Collected data entries
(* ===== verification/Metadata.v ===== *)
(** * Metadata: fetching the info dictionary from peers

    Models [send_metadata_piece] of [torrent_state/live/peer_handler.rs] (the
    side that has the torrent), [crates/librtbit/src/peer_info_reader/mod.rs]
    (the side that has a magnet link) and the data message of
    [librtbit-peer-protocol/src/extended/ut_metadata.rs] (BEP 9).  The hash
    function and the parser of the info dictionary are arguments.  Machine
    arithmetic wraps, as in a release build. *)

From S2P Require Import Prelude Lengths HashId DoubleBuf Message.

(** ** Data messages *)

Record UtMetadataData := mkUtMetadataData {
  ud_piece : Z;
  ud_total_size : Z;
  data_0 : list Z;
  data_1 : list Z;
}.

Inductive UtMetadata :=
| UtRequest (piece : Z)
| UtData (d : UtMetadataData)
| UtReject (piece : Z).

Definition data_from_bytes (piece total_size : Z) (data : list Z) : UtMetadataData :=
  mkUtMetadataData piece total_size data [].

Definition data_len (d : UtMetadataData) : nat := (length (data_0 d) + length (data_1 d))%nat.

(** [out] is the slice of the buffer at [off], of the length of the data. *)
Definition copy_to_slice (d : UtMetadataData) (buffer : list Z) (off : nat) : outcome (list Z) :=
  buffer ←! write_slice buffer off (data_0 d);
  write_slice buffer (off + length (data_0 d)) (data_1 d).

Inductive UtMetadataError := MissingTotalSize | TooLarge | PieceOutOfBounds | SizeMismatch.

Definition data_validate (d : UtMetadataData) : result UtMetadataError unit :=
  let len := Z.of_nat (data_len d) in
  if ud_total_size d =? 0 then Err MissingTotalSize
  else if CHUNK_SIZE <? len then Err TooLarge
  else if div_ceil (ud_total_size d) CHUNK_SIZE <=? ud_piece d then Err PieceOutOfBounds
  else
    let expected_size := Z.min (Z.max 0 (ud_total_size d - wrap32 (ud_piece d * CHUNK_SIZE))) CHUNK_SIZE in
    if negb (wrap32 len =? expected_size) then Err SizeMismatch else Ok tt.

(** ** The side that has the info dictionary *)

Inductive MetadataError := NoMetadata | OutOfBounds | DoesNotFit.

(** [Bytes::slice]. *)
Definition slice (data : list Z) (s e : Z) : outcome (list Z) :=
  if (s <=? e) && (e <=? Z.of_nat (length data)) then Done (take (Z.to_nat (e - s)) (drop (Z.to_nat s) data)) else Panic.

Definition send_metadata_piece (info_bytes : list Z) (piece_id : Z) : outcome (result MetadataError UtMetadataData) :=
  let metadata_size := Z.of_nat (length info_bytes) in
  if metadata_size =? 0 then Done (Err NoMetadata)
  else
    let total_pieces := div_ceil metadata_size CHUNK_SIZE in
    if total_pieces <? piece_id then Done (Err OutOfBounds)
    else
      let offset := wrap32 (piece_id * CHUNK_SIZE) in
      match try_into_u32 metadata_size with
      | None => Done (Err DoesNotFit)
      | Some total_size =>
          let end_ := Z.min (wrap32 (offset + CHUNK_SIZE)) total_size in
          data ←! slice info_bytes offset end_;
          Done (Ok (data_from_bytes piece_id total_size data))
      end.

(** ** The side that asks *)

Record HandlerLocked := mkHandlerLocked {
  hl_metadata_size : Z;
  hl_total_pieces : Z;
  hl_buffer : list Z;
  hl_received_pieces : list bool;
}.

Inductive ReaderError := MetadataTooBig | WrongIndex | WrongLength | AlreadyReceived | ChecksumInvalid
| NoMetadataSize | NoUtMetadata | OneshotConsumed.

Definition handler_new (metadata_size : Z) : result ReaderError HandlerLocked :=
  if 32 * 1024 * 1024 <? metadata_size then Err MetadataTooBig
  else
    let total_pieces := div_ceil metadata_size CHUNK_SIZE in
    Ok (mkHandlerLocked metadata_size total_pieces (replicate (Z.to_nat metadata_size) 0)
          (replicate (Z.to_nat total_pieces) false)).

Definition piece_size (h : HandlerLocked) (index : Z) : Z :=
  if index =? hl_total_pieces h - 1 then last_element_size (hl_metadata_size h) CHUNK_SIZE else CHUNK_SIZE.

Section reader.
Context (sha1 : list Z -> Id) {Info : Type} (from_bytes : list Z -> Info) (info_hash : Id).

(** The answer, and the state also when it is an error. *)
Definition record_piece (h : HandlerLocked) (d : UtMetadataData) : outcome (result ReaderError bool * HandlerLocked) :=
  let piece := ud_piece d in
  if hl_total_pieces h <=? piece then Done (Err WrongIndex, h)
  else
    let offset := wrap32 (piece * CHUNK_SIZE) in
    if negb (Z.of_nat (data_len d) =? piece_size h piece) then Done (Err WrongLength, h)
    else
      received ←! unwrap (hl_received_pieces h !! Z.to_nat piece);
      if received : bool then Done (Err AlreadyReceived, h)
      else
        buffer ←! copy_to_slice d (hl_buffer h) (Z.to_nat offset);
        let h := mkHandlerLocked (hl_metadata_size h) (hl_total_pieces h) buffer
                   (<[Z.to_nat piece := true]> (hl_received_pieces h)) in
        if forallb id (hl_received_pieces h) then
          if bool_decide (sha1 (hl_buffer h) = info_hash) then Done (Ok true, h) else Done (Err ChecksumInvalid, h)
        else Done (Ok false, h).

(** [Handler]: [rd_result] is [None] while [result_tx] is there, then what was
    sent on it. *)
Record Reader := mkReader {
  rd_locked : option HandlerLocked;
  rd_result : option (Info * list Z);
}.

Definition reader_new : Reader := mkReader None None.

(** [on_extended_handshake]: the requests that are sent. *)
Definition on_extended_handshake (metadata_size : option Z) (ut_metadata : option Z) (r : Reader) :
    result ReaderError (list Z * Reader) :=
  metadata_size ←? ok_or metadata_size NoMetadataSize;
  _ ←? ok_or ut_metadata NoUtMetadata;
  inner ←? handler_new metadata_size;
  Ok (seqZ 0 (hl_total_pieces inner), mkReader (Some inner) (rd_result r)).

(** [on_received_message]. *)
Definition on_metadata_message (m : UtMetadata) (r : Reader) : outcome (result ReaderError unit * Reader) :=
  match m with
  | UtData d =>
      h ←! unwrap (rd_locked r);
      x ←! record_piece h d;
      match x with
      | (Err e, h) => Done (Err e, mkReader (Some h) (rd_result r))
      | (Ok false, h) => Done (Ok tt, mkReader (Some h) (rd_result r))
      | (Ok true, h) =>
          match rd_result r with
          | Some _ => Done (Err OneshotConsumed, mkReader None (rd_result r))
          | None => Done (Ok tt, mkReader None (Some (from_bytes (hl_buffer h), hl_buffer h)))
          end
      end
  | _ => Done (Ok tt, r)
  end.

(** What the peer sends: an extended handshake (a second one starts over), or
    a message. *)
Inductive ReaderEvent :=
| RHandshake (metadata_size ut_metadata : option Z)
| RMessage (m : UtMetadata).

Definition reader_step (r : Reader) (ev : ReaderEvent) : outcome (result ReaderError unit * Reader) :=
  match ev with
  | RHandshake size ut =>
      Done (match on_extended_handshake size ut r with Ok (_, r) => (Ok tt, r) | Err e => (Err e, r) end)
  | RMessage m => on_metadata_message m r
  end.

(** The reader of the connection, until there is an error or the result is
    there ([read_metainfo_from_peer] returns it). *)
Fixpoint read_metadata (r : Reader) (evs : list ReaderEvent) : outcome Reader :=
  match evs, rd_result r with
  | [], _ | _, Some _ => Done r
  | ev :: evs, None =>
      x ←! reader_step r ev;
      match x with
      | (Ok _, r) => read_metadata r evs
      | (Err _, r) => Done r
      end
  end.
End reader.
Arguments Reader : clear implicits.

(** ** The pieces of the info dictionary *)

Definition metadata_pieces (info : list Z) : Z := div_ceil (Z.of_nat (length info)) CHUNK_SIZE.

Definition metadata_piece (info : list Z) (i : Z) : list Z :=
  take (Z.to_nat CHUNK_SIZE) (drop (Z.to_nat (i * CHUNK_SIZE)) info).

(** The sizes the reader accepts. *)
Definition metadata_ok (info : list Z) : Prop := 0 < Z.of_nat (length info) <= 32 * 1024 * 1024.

- [INSTRUCTIONS FOR THE TASK]: All lines above that contain the word "RMessage" are to be copied.

- [WRITTEN RESPONSE]:
| RMessage (m : UtMetadata).
  | RMessage m => on_metadata_message m r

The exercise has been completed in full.